### Task goal
Scan the following material for the string "chaining" and copy each line in which it appears.
=== Section Start ===
(* ===== verification/KangarooTwelve.v ===== *)
(** * KangarooTwelve: [xmrig/crypto/randomx/panthera/KangarooTwelve.c]

    The tree hash over the 12-round sponge: streaming contexts with one node
    being filled ([queueNode]) and the final node that absorbs the chaining
    values.  The parallel back ends are macros of code that is not in the
    repository and are not compiled; the sequential path is modelled whole.
    [None] is a failed assertion of the sponge (proved not to happen). *)

From S2P Require Import Prelude Endian Streaming KeccakP KeccakSponge.

(** ** The code *)

Definition chunkSize : nat := Z.to_nat 8192.
Definition suffixLeaf : Z := 0x0B.
Definition k12_capacity : Z := 2 * 128.
Definition capacityInBytes : nat := 32.
Definition k12_rate : Z := 1600 - k12_capacity.

Inductive KCP_Phases := NOT_INITIALIZED | ABSORBING | FINAL | SQUEEZING.

#[export] Instance KCP_Phases_eq_dec : EqDecision KCP_Phases.
Proof. solve_decision. Defined.

Record KangarooTwelve_Instance := {
  queueNode : SpongeInstance; finalNode : SpongeInstance;
  fixedOutputLength : nat; blockNumber : Z; queueAbsorbedLen : Z; phase : KCP_Phases
}.

(** The first loop: the number of significant bytes, at most [sizeof(size_t)]. *)
Fixpoint significant_bytes (fuel : nat) (v : Z) : nat :=
  match fuel with
  | O => O
  | S fuel => if v =? 0 then O else S (significant_bytes fuel (Z.shiftr v 8))
  end.

Definition right_encode (value : Z) : list Z :=
  let n := significant_bytes 8 value in
  map (fun i => u8 (Z.shiftr value (8 * Z.of_nat (n - i)))) (seq 1 n) ++ [Z.of_nat n].

Section Setters.
Context (kt : KangarooTwelve_Instance).
Definition set_queue (node : SpongeInstance) : KangarooTwelve_Instance :=
  {| queueNode := node; finalNode := kt.(finalNode);
     fixedOutputLength := kt.(fixedOutputLength); blockNumber := kt.(blockNumber);
     queueAbsorbedLen := kt.(queueAbsorbedLen); phase := kt.(phase) |}.
Definition set_final (node : SpongeInstance) : KangarooTwelve_Instance :=
  {| queueNode := kt.(queueNode); finalNode := node;
     fixedOutputLength := kt.(fixedOutputLength); blockNumber := kt.(blockNumber);
     queueAbsorbedLen := kt.(queueAbsorbedLen); phase := kt.(phase) |}.
Definition set_counters (block queue : Z) : KangarooTwelve_Instance :=
  {| queueNode := kt.(queueNode); finalNode := kt.(finalNode);
     fixedOutputLength := kt.(fixedOutputLength); blockNumber := block;
     queueAbsorbedLen := queue; phase := kt.(phase) |}.
Definition set_phase (p : KCP_Phases) : KangarooTwelve_Instance :=
  {| queueNode := kt.(queueNode); finalNode := kt.(finalNode);
     fixedOutputLength := kt.(fixedOutputLength); blockNumber := kt.(blockNumber);
     queueAbsorbedLen := kt.(queueAbsorbedLen); phase := p |}.
End Setters.

(** [if (call(&node) != 0) return 1;] *)
Definition checked {A} (call : option (Z * SpongeInstance))
    (set : SpongeInstance -> KangarooTwelve_Instance)
    (fail : KangarooTwelve_Instance -> A) (next : KangarooTwelve_Instance -> option A) :
    option A :=
  '(code, node) ← call; if code =? 0 then next (set node) else Some (fail (set node)).

Section Update.
Context {A : Type} (fail : KangarooTwelve_Instance -> A).

(** The queue node is complete: its chaining value goes to the final node. *)
Definition finish_leaf (kt : KangarooTwelve_Instance)
    (next : KangarooTwelve_Instance -> option A) : option A :=
  checked (KeccakWidth1600_12rounds_SpongeAbsorbLastFewBits kt.(queueNode) suffixLeaf)
    (set_queue kt) fail (fun kt =>
  '(code, node, intermediate) ←
    KeccakWidth1600_12rounds_SpongeSqueeze kt.(queueNode) capacityInBytes;
  if code =? 0 then
    let kt := set_queue kt node in
    checked (KeccakWidth1600_12rounds_SpongeAbsorb kt.(finalNode) intermediate)
      (set_final kt) fail next
  else Some (fail (set_queue kt node))).

(** [while (inLen > 0)]: one chunk per iteration. *)
Fixpoint chunk_loop (fuel : nat) (kt : KangarooTwelve_Instance) (input : list Z)
    (next : KangarooTwelve_Instance -> option A) : option A :=
  match fuel with
  | O => None
  | S fuel =>
      if (length input =? 0)%nat then next kt
      else
        let len := if (length input <? chunkSize)%nat then length input else chunkSize in
        checked (Some (SpongeInitialize kt.(queueNode) k12_rate k12_capacity))
          (set_queue kt) fail (fun kt =>
        checked (KeccakWidth1600_12rounds_SpongeAbsorb kt.(queueNode) (take len input))
          (set_queue kt) fail (fun kt =>
        let input := drop len input in
        if (len =? chunkSize)%nat then
          finish_leaf (set_counters kt (u64 (kt.(blockNumber) + 1)) kt.(queueAbsorbedLen))
            (fun kt => chunk_loop fuel kt input next)
        else
          chunk_loop fuel (set_counters kt kt.(blockNumber) (Z.of_nat len)) input next))
  end.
=== Section End ===
### Exercise output
    being filled ([queueNode]) and the final node that absorbs the chaining
(** The queue node is complete: its chaining value goes to the final node. *)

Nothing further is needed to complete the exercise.